Data to examine ->
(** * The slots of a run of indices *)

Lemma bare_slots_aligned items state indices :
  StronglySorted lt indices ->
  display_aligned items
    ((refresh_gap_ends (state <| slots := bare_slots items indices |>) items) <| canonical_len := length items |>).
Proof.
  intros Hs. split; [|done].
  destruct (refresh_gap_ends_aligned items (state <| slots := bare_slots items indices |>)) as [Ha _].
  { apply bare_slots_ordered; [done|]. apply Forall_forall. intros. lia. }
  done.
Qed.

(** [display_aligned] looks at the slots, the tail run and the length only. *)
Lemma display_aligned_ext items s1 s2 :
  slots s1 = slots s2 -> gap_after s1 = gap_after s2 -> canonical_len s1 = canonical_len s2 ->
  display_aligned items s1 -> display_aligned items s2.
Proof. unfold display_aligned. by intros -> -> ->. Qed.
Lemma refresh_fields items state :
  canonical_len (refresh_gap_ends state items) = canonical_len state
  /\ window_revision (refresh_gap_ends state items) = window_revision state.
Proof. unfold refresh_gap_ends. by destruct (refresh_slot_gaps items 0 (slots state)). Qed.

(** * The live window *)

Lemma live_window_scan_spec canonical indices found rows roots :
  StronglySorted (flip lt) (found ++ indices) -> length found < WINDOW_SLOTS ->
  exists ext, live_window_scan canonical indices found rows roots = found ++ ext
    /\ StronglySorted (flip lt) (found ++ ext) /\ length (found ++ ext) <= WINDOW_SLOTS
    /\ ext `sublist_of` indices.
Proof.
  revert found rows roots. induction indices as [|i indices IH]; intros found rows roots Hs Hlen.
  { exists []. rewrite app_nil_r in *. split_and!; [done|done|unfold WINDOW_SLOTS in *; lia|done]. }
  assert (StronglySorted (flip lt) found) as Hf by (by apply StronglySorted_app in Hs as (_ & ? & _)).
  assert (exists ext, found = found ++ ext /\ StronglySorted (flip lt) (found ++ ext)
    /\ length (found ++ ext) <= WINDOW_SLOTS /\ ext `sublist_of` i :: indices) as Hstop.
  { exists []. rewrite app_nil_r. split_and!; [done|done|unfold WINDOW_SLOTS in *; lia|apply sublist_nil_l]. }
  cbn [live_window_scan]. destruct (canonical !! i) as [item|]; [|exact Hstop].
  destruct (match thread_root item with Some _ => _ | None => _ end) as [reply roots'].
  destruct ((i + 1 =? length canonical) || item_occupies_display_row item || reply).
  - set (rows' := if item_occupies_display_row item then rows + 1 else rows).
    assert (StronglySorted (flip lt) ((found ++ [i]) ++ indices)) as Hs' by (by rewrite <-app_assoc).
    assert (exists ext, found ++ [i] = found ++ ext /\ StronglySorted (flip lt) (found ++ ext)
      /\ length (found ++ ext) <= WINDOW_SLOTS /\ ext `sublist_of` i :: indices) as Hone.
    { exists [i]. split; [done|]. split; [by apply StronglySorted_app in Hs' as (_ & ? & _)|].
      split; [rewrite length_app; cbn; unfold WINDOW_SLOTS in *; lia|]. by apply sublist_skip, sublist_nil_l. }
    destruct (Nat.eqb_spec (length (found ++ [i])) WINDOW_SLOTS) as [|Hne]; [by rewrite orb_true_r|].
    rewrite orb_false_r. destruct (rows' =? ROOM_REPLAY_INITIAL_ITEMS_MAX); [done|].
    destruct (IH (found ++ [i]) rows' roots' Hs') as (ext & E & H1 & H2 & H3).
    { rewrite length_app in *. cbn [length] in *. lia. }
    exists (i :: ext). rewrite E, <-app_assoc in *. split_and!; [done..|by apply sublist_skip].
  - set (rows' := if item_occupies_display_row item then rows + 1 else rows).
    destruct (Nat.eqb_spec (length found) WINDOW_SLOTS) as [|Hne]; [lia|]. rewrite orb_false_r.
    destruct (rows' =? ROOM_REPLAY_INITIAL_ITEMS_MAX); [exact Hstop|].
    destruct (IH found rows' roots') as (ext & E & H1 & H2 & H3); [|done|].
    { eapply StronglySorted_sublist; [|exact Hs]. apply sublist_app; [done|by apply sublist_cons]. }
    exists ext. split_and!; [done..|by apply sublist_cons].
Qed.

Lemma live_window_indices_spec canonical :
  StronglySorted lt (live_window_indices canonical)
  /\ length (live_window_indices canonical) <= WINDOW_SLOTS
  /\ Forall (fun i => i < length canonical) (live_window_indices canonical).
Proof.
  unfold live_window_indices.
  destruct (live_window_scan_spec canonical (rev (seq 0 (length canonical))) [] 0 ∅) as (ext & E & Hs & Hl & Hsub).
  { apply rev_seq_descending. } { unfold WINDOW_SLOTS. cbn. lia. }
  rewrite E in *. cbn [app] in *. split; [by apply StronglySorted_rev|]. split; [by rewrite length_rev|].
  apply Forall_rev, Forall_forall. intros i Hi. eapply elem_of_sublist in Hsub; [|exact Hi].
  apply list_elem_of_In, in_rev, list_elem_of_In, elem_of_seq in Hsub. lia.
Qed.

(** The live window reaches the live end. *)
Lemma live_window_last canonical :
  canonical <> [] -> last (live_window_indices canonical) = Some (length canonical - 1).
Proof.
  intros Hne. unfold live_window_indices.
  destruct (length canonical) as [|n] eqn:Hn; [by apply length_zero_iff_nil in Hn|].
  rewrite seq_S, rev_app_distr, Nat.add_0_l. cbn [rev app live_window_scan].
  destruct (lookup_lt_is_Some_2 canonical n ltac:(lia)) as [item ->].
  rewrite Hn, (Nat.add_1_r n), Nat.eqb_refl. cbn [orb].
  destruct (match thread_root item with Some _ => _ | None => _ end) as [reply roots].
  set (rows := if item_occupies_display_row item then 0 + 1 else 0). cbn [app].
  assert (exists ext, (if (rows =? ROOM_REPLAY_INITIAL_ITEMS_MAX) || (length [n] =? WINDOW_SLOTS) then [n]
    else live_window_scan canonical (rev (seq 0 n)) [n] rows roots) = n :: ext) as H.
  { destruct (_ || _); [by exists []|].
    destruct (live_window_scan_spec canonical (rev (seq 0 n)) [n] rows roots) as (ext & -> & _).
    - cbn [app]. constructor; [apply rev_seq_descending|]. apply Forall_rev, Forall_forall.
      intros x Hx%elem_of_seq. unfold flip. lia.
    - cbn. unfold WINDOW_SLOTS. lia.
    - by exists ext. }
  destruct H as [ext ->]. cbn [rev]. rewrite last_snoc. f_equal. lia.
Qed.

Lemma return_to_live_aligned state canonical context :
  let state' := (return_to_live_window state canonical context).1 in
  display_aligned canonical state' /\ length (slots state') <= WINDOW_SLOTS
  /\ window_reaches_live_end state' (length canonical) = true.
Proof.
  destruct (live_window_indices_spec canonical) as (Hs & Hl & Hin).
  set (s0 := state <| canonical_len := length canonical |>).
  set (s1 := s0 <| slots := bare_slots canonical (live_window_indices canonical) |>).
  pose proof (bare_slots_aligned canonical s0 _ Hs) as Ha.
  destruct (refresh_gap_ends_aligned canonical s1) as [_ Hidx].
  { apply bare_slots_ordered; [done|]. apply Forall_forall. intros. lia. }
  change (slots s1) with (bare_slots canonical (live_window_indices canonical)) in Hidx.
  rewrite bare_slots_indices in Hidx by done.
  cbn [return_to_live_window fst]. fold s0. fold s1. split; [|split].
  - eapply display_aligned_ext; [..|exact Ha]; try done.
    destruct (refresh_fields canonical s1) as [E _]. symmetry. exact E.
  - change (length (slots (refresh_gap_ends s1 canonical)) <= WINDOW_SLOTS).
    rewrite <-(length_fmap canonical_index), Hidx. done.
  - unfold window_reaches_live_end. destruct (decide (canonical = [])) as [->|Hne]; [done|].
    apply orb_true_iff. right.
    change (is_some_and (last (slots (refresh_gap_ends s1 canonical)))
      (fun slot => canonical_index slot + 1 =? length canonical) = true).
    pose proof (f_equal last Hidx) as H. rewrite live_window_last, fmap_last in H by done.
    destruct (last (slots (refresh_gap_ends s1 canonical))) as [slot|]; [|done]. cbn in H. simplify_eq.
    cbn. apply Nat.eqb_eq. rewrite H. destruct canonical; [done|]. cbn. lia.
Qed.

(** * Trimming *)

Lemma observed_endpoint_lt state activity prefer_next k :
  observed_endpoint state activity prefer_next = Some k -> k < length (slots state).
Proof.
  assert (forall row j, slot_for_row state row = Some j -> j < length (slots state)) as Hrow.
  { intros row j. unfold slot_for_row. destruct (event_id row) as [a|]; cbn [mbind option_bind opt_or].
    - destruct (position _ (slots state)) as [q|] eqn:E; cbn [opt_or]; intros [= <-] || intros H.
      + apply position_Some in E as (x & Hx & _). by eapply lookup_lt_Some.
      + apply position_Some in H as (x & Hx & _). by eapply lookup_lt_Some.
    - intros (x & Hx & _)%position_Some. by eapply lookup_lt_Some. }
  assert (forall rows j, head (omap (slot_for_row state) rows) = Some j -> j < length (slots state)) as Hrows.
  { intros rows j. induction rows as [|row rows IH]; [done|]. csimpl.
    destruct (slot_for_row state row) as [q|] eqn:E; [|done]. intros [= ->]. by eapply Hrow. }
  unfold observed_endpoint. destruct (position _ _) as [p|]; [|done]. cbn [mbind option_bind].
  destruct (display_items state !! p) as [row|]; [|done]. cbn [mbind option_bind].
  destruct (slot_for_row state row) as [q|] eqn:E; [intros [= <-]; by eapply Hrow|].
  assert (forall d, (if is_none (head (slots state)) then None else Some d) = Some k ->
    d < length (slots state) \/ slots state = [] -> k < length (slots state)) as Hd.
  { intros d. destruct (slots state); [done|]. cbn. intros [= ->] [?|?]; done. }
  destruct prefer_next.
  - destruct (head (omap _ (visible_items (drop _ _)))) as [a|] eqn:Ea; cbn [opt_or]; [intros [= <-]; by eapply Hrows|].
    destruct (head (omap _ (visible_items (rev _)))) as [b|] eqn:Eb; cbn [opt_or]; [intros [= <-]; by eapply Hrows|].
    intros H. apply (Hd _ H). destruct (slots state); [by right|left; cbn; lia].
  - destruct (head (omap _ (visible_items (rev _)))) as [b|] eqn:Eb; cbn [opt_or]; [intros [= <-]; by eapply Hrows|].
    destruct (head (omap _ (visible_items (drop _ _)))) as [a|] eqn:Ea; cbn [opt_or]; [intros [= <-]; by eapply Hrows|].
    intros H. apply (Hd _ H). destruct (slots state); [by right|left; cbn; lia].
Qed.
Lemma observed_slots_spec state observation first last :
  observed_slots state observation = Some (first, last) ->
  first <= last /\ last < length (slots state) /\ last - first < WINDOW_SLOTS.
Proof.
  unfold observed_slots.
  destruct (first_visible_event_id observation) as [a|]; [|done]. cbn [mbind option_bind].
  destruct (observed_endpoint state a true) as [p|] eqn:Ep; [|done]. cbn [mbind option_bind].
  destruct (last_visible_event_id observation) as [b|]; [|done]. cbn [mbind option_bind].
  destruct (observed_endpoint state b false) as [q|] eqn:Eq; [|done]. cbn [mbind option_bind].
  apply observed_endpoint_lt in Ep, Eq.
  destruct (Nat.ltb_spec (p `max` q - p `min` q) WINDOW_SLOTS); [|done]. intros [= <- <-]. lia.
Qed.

Exercise requirements -> Give back, unchanged, the line that holds "destruct (last_visible_event_id observation)" along with all lines after it through the last line above.

Your response ->
  destruct (last_visible_event_id observation) as [b|]; [|done]. cbn [mbind option_bind].
  destruct (observed_endpoint state b false) as [q|] eqn:Eq; [|done]. cbn [mbind option_bind].
  apply observed_endpoint_lt in Ep, Eq.
  destruct (Nat.ltb_spec (p `max` q - p `min` q) WINDOW_SLOTS); [|done]. intros [= <- <-]. lia.
Qed.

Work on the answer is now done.